Scan the data below. Pull out each line where "that" occurs.

——————

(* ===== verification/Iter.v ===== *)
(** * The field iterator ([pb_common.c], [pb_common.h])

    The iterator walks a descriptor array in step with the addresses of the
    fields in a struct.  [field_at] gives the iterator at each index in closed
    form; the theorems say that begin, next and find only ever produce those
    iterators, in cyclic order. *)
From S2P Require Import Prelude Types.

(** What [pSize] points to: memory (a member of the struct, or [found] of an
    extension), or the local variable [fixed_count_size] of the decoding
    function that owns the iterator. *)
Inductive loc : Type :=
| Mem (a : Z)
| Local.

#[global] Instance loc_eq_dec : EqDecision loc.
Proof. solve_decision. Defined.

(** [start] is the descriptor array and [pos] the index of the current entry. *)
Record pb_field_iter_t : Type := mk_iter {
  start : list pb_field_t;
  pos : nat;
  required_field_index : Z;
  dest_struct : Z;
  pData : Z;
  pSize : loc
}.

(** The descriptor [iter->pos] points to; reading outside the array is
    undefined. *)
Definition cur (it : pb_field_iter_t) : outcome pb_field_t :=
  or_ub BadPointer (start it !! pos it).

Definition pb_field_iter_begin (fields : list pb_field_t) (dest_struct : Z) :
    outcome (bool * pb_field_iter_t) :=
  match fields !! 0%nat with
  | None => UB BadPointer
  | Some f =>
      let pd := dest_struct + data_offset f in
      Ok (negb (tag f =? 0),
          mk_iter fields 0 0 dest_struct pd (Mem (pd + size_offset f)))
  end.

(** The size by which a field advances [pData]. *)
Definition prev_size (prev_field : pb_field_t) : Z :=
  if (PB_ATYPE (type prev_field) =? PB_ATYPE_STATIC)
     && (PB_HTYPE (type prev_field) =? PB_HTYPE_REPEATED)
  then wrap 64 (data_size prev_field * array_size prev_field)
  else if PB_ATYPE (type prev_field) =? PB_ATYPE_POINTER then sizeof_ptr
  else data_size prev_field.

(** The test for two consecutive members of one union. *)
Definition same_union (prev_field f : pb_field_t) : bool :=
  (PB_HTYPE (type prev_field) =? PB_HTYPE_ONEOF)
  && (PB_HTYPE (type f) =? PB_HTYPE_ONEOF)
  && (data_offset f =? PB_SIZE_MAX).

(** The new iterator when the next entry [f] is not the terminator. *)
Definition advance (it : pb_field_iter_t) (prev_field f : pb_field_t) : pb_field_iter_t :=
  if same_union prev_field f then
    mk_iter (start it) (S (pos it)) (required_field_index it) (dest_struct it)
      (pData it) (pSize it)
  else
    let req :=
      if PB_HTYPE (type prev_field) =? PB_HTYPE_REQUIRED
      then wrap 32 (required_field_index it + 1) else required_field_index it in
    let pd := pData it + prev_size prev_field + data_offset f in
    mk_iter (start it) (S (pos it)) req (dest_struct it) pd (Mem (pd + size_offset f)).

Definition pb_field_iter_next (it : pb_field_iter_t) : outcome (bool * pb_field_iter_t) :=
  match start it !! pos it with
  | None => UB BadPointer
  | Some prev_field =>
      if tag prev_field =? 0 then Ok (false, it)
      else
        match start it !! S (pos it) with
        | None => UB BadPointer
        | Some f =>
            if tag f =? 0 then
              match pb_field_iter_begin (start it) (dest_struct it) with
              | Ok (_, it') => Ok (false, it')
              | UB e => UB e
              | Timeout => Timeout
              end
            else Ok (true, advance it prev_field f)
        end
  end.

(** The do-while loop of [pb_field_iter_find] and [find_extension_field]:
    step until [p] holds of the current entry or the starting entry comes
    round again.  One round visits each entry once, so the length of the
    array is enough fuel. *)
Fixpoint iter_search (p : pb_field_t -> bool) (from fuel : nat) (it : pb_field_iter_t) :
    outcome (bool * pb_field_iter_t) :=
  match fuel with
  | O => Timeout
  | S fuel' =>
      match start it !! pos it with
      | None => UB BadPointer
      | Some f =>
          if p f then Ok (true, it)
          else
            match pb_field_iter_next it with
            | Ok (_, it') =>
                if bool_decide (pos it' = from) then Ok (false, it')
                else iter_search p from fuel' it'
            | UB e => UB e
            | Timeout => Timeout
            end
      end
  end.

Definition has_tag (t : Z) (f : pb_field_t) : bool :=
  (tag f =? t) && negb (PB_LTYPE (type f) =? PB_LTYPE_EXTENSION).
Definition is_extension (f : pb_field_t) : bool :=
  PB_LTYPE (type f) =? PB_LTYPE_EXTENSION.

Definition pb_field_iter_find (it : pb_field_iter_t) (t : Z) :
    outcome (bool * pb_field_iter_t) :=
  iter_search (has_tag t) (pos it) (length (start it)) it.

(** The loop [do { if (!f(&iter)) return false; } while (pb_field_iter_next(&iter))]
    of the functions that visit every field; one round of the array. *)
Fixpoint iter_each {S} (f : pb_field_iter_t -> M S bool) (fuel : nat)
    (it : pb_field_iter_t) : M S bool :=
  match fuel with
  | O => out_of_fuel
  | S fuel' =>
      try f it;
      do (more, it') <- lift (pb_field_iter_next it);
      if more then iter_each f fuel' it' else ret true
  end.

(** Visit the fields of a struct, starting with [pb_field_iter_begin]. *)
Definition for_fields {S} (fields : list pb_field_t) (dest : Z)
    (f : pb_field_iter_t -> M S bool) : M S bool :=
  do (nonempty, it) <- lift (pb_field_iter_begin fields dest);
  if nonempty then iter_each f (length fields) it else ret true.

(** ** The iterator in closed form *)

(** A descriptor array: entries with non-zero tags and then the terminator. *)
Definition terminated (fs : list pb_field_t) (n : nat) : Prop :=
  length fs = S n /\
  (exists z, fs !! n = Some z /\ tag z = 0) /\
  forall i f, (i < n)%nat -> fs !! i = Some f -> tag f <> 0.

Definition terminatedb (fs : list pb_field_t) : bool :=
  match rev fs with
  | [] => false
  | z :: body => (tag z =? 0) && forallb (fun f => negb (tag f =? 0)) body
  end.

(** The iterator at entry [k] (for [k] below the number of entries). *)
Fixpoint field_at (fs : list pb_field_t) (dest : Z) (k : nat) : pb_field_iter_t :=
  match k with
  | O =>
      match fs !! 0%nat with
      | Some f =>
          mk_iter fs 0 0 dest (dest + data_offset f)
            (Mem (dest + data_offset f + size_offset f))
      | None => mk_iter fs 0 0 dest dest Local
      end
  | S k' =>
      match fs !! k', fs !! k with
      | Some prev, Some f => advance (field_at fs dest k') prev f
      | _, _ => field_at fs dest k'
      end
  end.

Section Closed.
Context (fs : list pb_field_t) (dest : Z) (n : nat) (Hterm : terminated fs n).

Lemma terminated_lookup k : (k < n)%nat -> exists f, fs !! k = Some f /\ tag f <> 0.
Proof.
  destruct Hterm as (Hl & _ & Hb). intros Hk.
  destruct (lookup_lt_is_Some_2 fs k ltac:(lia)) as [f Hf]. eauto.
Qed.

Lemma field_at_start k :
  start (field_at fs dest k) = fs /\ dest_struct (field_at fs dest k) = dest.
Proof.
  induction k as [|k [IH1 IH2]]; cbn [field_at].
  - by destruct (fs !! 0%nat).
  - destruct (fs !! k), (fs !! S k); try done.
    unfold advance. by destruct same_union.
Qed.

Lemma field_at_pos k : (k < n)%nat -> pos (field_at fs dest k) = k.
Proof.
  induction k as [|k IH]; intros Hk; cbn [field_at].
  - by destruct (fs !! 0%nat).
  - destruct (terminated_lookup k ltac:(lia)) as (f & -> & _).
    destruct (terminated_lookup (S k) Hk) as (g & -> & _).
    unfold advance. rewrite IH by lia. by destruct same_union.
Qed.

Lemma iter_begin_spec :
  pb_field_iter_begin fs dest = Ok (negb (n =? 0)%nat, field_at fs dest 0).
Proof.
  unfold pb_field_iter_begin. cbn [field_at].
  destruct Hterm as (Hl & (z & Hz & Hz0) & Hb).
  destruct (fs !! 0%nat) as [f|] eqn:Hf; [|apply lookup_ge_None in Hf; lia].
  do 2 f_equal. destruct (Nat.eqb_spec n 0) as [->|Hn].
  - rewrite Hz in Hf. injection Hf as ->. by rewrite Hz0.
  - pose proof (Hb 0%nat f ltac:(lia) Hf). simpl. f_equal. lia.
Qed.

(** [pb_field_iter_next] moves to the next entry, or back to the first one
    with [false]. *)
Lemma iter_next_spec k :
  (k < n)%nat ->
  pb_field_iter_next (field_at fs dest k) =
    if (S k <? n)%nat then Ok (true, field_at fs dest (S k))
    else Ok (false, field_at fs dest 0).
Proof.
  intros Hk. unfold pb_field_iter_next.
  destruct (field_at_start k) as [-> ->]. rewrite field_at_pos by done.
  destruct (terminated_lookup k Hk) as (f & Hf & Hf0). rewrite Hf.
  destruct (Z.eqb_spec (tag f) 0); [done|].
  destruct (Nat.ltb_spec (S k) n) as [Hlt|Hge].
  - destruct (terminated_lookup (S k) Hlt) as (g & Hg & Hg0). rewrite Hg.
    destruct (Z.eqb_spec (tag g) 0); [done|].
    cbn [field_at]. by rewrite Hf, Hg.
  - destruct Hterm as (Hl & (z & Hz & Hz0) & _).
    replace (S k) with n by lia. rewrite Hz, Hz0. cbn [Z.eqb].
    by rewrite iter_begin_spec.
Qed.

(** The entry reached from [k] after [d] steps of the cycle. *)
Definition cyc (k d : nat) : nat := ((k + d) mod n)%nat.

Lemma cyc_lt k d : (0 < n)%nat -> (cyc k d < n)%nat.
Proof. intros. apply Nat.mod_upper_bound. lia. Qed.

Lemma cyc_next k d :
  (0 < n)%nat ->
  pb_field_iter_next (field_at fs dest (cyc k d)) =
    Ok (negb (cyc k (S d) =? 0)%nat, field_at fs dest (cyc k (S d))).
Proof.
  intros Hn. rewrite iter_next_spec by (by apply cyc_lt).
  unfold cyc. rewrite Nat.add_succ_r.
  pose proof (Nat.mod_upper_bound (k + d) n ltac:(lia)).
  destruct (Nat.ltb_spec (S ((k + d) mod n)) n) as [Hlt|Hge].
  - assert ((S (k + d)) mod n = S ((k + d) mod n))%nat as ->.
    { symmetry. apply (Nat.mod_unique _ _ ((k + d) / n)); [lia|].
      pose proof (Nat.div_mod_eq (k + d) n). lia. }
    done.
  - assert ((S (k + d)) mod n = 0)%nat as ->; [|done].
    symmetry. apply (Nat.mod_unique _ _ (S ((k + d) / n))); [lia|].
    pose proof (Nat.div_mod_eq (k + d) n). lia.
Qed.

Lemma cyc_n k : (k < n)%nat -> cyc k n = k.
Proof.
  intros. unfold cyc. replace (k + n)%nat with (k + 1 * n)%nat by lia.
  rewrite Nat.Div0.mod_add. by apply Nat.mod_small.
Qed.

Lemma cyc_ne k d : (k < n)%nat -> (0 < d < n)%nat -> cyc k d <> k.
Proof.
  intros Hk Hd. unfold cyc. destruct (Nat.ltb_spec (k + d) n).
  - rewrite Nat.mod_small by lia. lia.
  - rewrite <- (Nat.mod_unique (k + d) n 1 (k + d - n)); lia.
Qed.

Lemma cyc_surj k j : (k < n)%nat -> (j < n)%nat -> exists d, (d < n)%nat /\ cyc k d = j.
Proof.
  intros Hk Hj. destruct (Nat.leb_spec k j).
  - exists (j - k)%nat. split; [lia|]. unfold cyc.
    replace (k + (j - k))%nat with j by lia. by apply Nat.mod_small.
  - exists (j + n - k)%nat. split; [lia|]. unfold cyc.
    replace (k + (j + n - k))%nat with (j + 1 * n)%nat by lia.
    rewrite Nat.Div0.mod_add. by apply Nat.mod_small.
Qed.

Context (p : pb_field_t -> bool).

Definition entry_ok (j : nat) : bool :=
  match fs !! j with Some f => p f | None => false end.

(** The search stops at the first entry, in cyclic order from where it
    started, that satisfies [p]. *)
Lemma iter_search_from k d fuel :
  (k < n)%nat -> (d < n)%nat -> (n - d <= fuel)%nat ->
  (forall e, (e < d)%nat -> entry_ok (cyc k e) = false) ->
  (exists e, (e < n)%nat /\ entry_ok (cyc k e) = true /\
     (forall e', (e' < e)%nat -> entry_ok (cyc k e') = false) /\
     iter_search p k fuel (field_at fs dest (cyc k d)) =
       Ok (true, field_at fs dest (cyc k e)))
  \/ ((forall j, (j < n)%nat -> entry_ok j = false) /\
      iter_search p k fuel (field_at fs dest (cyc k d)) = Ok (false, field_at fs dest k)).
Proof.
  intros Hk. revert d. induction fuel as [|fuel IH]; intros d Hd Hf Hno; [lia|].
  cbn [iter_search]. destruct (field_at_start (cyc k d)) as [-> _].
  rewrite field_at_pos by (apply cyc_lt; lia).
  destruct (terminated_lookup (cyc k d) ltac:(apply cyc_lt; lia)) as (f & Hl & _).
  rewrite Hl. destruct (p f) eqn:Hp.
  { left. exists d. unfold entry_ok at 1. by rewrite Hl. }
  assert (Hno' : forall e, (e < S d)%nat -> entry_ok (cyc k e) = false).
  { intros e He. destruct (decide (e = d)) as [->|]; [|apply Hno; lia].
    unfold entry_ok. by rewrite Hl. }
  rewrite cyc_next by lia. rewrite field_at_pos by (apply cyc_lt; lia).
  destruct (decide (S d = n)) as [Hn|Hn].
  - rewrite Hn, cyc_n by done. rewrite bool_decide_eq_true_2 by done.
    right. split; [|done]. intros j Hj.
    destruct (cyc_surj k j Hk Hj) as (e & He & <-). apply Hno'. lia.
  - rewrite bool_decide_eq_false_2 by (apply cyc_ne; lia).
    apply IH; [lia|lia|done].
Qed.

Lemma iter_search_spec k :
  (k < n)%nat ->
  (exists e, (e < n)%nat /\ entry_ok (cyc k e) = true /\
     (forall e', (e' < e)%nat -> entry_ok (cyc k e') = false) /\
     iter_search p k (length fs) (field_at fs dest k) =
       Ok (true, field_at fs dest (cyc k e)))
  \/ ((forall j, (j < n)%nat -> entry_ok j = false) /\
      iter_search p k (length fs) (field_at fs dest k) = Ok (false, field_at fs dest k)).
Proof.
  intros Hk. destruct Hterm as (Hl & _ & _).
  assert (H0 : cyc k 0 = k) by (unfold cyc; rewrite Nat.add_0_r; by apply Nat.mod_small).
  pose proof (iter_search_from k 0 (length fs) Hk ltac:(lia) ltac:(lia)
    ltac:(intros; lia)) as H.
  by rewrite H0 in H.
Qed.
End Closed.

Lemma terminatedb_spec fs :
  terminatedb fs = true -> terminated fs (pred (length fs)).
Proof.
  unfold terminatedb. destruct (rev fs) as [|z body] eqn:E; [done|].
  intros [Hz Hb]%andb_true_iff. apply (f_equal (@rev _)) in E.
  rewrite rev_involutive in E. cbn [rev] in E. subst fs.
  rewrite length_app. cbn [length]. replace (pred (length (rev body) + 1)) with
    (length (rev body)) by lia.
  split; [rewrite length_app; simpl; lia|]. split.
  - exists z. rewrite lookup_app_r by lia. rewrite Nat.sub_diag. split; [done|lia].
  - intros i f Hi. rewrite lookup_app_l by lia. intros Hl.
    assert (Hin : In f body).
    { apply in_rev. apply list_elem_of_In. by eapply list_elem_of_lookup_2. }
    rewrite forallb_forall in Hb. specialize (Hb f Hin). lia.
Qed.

——————

Solution for this exercise:
    form; the theorems say that begin, next and find only ever produce those
    function that owns the iterator. *)
    of the functions that visit every field; one round of the array. *)
    started, that satisfies [p]. *)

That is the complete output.